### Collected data
┄┄┄┄┄┄
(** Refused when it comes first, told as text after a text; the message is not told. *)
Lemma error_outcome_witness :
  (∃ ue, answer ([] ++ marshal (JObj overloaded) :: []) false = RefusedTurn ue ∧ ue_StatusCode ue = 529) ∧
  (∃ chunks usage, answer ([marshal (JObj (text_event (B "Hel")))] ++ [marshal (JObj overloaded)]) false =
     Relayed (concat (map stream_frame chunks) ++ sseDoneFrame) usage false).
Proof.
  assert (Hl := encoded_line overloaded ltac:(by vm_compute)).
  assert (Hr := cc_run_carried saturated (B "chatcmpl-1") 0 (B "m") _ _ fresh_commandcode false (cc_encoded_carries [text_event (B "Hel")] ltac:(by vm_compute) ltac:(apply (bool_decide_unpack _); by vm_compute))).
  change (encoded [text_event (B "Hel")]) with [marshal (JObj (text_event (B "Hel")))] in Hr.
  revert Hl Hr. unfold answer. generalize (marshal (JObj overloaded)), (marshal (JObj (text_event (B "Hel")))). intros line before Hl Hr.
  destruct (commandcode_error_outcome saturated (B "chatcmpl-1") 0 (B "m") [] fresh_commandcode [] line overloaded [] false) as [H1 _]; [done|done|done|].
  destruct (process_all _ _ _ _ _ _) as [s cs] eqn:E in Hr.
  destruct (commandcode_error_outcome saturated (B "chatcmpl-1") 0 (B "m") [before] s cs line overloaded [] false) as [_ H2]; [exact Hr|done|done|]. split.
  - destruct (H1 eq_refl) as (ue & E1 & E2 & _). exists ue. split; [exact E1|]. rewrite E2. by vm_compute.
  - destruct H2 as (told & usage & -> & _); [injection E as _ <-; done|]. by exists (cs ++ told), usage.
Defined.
┄┄┄┄┄┄
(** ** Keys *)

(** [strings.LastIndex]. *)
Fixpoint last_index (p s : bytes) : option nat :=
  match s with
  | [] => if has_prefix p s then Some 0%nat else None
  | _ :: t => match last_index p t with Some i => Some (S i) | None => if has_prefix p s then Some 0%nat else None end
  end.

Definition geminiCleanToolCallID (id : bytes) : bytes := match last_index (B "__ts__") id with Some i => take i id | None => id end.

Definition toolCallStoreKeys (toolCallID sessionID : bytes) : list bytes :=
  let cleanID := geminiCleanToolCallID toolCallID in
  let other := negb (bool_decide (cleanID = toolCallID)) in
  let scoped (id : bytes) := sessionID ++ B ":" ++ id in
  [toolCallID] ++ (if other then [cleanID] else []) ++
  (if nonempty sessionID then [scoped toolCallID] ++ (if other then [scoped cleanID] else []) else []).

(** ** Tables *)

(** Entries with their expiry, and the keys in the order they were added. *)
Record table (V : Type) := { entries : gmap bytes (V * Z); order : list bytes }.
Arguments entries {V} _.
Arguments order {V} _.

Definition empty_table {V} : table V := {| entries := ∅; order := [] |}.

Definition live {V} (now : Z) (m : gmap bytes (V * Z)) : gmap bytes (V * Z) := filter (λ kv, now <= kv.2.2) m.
┄┄┄┄┄┄
### YOUR GOAL
Looking at the data above, return every line from the one with "(** Refused when" down to the one with "destruct (process_all _", exactly and inclusively.

### EXERCISE SOLUTION
(** Refused when it comes first, told as text after a text; the message is not told. *)
Lemma error_outcome_witness :
  (∃ ue, answer ([] ++ marshal (JObj overloaded) :: []) false = RefusedTurn ue ∧ ue_StatusCode ue = 529) ∧
  (∃ chunks usage, answer ([marshal (JObj (text_event (B "Hel")))] ++ [marshal (JObj overloaded)]) false =
     Relayed (concat (map stream_frame chunks) ++ sseDoneFrame) usage false).
Proof.
  assert (Hl := encoded_line overloaded ltac:(by vm_compute)).
  assert (Hr := cc_run_carried saturated (B "chatcmpl-1") 0 (B "m") _ _ fresh_commandcode false (cc_encoded_carries [text_event (B "Hel")] ltac:(by vm_compute) ltac:(apply (bool_decide_unpack _); by vm_compute))).
  change (encoded [text_event (B "Hel")]) with [marshal (JObj (text_event (B "Hel")))] in Hr.
  revert Hl Hr. unfold answer. generalize (marshal (JObj overloaded)), (marshal (JObj (text_event (B "Hel")))). intros line before Hl Hr.
  destruct (commandcode_error_outcome saturated (B "chatcmpl-1") 0 (B "m") [] fresh_commandcode [] line overloaded [] false) as [H1 _]; [done|done|done|].
  destruct (process_all _ _ _ _ _ _) as [s cs] eqn:E in Hr.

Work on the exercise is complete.